Identificazione morfologica
- Adulto: lungo 1,5–2 mm, corpo bruno con ali trasparenti, antenne segmentate.
- Larva: rosata o arancio chiaro, apoda, lunga circa 2 mm a maturità.
- Uova: deposte all’interno delle capsule fiorali giovani.
Ciclo biologico
Il ciclo di C. botularia si sviluppa in stretta sincronia con la fioritura e fruttificazione dei papaveri.
- Primavera – Gli adulti emergono dal terreno e cercano le piante di papavero in fioritura.
- Oviposizione – Le uova vengono deposte nelle giovani capsule in formazione.
- Larve – Le larve si nutrono dei semi in via di sviluppo, provocando la formazione di galle interne e lo svuotamento parziale delle capsule.
- Pupazione – Dopo 2–3 settimane, le larve cadono al suolo per impuparsi.
- Svernamento – Sotto forma di pupa o larva dormiente nel terreno.
La specie può avere 2 generazioni l’anno, con la seconda in estate.
Danni e sintomi
I danni causati da Clinodiplosis botularia non sono sempre immediatamente evidenti:
- Capsule gonfie e deformate, spesso con crescita irregolare;
- Semina naturale ridotta, per la distruzione dei semi interni;
- In presenza massiccia, scomparsa graduale di papaveri spontanei da alcune aree.

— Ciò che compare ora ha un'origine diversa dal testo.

Lemma marked_offline cutoff (m : gmap string ServerRow) id s :
  m !! id = Some s → se_status s = StatusOffline ∨ offline_due cutoff s = true →
  ∃ s', ((λ s, if offline_due cutoff s then s <| se_status := StatusOffline |> else s) <$> m) !! id = Some s' ∧
    se_status s' = StatusOffline.
Proof.
  intros Hs Hor. rewrite lookup_fmap, Hs. eexists. split; [done|]. destruct (offline_due cutoff s) eqn:E; [done|naive_solver].
Qed.

(** A pass over the silent servers that succeeds leaves nothing behind: every server
    that was online or draining and not heard of for 15 seconds is offline, and no run
    is active on it any more. *)
Theorem ReconcileOffline_complete (c : Platform) :
  wp ReconcileOffline c (λ r c', r = Ok tt → ∃ now, ∀ id s,
    servers (pl_db c) !! id = Some s → offline_due (now - 15 * second) s = true →
    (∃ s', servers (pl_db c') !! id = Some s' ∧ se_status s' = StatusOffline) ∧ idle id (pl_db c')).
Proof.
  apply wp_bind, wp_clock_now. intros now. apply wp_bind, wp_pool; [done|]. intros d ids [= <- <-]. split; [|done].
  set (marked := filter _ _). set (c1 := set_part _ c).
  apply wp_for_each with (I := λ rest c', servers (pl_db c') = servers (pl_db c1) ∧
    ∀ id, id ∈ marked.*1 → id ∈ rest ∨ idle id (pl_db c')).
  - split; [done|]. auto.
  - intros id rest c2 [Hs Hi] _. eapply wp_mono; [apply wp_publish_offline|]. intros [u|e] c3 [(Hs3 & _) Hr]; [|done].
    destruct Hr as [[_ Hr]|[at_ Ht]]; [done|]. split; [congruence|]. intros k Hk.
    destruct (Hi k Hk) as [Hin|Hidle]; [|right; by eapply offline_keeps_idle].
    apply elem_of_cons in Hin as [->|Hin]; [right; by eapply offline_idle|by left].
  - intros c2 [Hs Hi] _. exists now. intros id s Hserver Hdue. split.
    + rewrite Hs. apply (marked_offline _ _ _ s Hserver). by right.
    + destruct (Hi id) as [Hin|]; [|by apply elem_of_nil in Hin|done]. apply list_elem_of_fmap. exists (id, s).
      split; [done|]. apply list_elem_of_filter. split; [done|]. by apply elem_of_map_to_list.
Qed.

(** The rows of the runs of a server. *)
Definition same_rows (serverID : string) (d d' : DB) : Prop :=
  ∀ runID row, task_runs d !! runID = Some row → tr_assigned_server_id row = Some serverID → task_runs d' !! runID = Some row.

Lemma offline_other_rows id serverID at_ d0 d d' :
  offline_tables serverID at_ d d' → serverID ≠ id → same_rows id d0 d → same_rows id d0 d'.
Proof.
  intros H Hne Hd runID row Hrow Hid. rewrite (offline_tables_runs _ _ _ _ H), (Hd runID row) by done. simpl.
  unfold on_server. rewrite bool_decide_eq_false_2 by congruence. done.
Qed.

Definition left_behind (id : string) (c0 c : Platform) : Prop :=
  (∃ s, servers (pl_db c) !! id = Some s ∧ se_status s = StatusOffline) ∧ same_rows id (pl_db c0) (pl_db c).

Lemma reconcile_leaves id c0 (c : Platform) : left_behind id c0 c → wp ReconcileOffline c (λ _ c', left_behind id c0 c').
Proof.
  intros Hc. apply wp_bind, wp_clock_now. intros now. apply wp_bind, wp_pool; [done|]. intros d ids [= <- <-].
  destruct Hc as [(s & Hs & Hst) Hrows]. set (c1 := set_part _ c).
  assert (left_behind id c0 c1) as Hc1.
  { split; [|done]. apply (marked_offline _ _ _ s Hs). by left. }
  split; [|done]. apply wp_for_each with (I := λ _ c', left_behind id c0 c'); [done| |done].
  intros serverID rest c2 [(s2 & Hs2 & Hst2) Hrows2] Hin. eapply wp_mono; [apply wp_publish_offline|].
  assert (serverID ≠ id) as Hne.
  { intros ->. apply list_elem_of_fmap in Hin as ([k row] & -> & [Hdue Hrow%elem_of_map_to_list]%list_elem_of_filter).
    simpl in *. simplify_eq. unfold offline_due in Hdue. by rewrite Hst in Hdue. }
  intros r c3 [(Hs3 & _) Hr]. assert (left_behind id c0 c3) as Hc3; [|by destruct r].
  split; [rewrite Hs3; eauto|]. destruct Hr as [[-> _]|[at_ Ht]]; [done|by eapply offline_other_rows].
Qed.

(** The passes leave a server behind that is offline already. *)
Lemma passes_leave passes id c0 (c : Platform) :
  left_behind id c0 c →
  wp (for_each (replicate passes tt) (λ _, ignore ReconcileOffline)) c (λ _ c', left_behind id c0 c').
Proof.
  intros Hc. apply wp_for_each with (I := λ _ c', left_behind id c0 c'); [done| |done].
  intros _ rest c1 Hc1 _. apply wp_ignore. by apply reconcile_leaves.
Qed.

(** C31: The registry marks the silent servers before it reports them, and stops at the
    first report that fails.  A server left behind that way is offline and is never
    reported again: however many passes follow, the runs it was executing stay as they
    are, active on a server that is gone. *)
Theorem offline_report_lost passes id s (c : Platform) :
  servers (pl_db c) !! id = Some s → se_status s = StatusOffline →
  wp (for_each (replicate passes tt) (λ _, ignore ReconcileOffline)) c (λ _ c', same_rows id (pl_db c) (pl_db c')).
Proof.
  intros Hs Hst. eapply wp_mono; [apply (passes_leave passes id c)|by intros r c' []]. split; [eauto|]. by intros runID row.
Qed.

Nei giardini, può colpire anche papaveri ornamentali coltivati a scopo decorativo, riducendo la capacità di auto-riproduzione.
Ruolo ecologico
Questa cecidomia ha un impatto importante sulla dinamica delle piante spontanee:
- Regola le popolazioni naturali di Papaver rhoeas nei prati;
- È predatata da imenotteri parassitoidi e da insetti predatori del suolo;
- Contribuisce al mantenimento della biodiversità entomologica, specie in ambienti non coltivati.
Controllo
Non sono previsti trattamenti specifici, né consigliabili, trattandosi di una specie non dannosa per l’uomo né per colture agricole di valore.
Tuttavia, per proteggere varietà ornamentali:
- Evitare eccessive irrigazioni a pioggia, che favoriscono l’umidità adatta alla deposizione delle uova;
- Rimuovere e distruggere capsule infestate prima che le larve escano;
- Favorire la presenza di insetti predatori nel suolo con pratiche naturali.